Slack's growth accelerated but so did everyone else's. The window where Slack was the obvious default was closing.
Revenue growth started slowing. After years of 50%+ annual growth, Slack's growth rate dropped to the low 30s by 2020.
Wall Street punished the stock, which dropped from its IPO price. The writing was on the wall — Slack couldn't outrun Microsoft alone.
In December 2020, Salesforce announced it was acquiring Slack for $27.7 billion. Butterfield stayed on as CEO until 2023, then left.
ClickUp
The "everything app" promise is also its biggest risk. Trying to replace docs, project management, chat, whiteboards, goals, time tracking, and CRM means ClickUp competes with specialists in every category.
Notion is a better wiki. Slack is better at chat.
Figma is better at whiteboards. Being good at everything risks being great at nothing.
Feature bloat is a constant criticism. ClickUp ships so fast that the interface can feel overwhelming.
New users are confronted with an ocean of features, settings, and views. The learning curve is steep enough that ClickUp has an entire YouTube academy just to teach people how to use it.
Power users love the depth. New users sometimes drown in it.
The valuation correction hit hard. ClickUp raised at a $4 billion valuation in late 2021 at the peak of the SaaS boom.
The subsequent tech downturn meant the company had to demonstrate a path to profitability that the growth-at-all-costs era never demanded. Reports of layoffs and cost-cutting followed.
The company has had to shift from "ship everything" to "ship profitably."
THE PRODUCTS
Slack
Slack is the core messaging platform — channels for teams, direct messages, threads for focused discussion, and huddles for quick voice/video calls. Slack Connect lets you message people at other companies directly through Slack instead of email.

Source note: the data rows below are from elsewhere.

(** * govers: import-path version rewriting, verified against its source

    The development embeds the Go sources of the repository:
    - [src/tags.go]: the quoted-field splitter behind the [-tags] flag;
    - [src/govers.go]: the first implementation, which compares whole
      import paths through [canonicalPath];
    - the implementation with [pathPat] and [fixPath];
    - the implementation with [pathVersionPat], [fixPath] and the flags
      [-m], [-n] and [-d].

    Go strings are byte sequences and are modelled as [string]; maps are
    [gmap]s; the calls into the Go standard library that reach the outside
    world (reading directories, [build.Import], the parser and the printer)
    are parameters of the sections that use them. *)

From Stdlib Require Import Ascii String List Arith Lia Bool.
From stdpp Require Import base option list gmap strings.

Local Open Scope list_scope.

(** ** Go string primitives *)

Module Go.

(** [len(s)] *)
Definition len (s : string) : nat := String.length s.

(** [s[:n]]; the callers keep [n <= len(s)]. *)
Fixpoint take (n : nat) (s : string) : string :=
  match n, s with
  | S n', String c s' => String c (take n' s')
  | _, _ => EmptyString
  end.

(** [s[n:]]; the callers keep [n <= len(s)]. *)
Fixpoint drop (n : nat) (s : string) : string :=
  match n, s with
  | S n', String _ s' => drop n' s'
  | _, _ => s
  end.

(** [strings.HasPrefix(s, prefix)] *)
Fixpoint HasPrefix (s prefix : string) : bool :=
  match prefix, s with
  | EmptyString, _ => true
  | String p prefix', String c s' =>
      if Ascii.eqb c p then HasPrefix s' prefix' else false
  | String _ _, EmptyString => false
  end.

(** [strings.HasSuffix(s, suffix)] *)
Definition HasSuffix (s suffix : string) : bool :=
  (len suffix <=? len s)
  && String.eqb (drop (len s - len suffix) s) suffix.

(** The number of leading bytes of [s] that do not satisfy [stop]:
    the loop [for i < len(s) && !stop(s[i]) { i++ }]. *)
Fixpoint scan (stop : ascii -> bool) (s : string) : nat :=
  match s with
  | EmptyString => 0
  | String c s' => if stop c then 0 else S (scan stop s')
  end.

End Go.

(** ** [src/tags.go] *)

Module Tags.
Import Go.

Definition isSpaceByte (c : ascii) : bool :=
  Ascii.eqb c " " || Ascii.eqb c "009" || Ascii.eqb c "010"
  || Ascii.eqb c "013".

Definition isQuoteByte (c : ascii) : bool :=
  Ascii.eqb c "034" || Ascii.eqb c "'".

(** The inner loop [for len(s) > 0 && isSpaceByte(s[0]) { s = s[1:] }]. *)
Fixpoint skipSpaces (s : string) : string :=
  match s with
  | String c s' => if isSpaceByte c then skipSpaces s' else s
  | EmptyString => EmptyString
  end.

(** What [splitQuotedFields] returns: the fields and a nil error, or nil
    and the error [unterminated %c string] for the quote [%c]. *)
Inductive result : Type :=
| Fields (f : list string)
| Unterminated (quote : ascii).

Slack Canvas is a built-in document editor for notes and wikis right inside channels. Workflow Builder lets non-technical users automate repetitive tasks without writing code.
The App Directory has 2,600+ integrations — connect Google Drive, Salesforce, Jira, GitHub, or basically any tool your company uses.
ClickUp
ClickUp Tasks is the core — project and task management with multiple views (list, board, calendar, Gantt, timeline, table). ClickUp Docs is the built-in document editor.
ClickUp Whiteboards are collaborative visual canvases. ClickUp Goals tracks OKRs and team objectives.
ClickUp Time Tracking records time spent on tasks. ClickUp Chat adds messaging directly inside the workspace.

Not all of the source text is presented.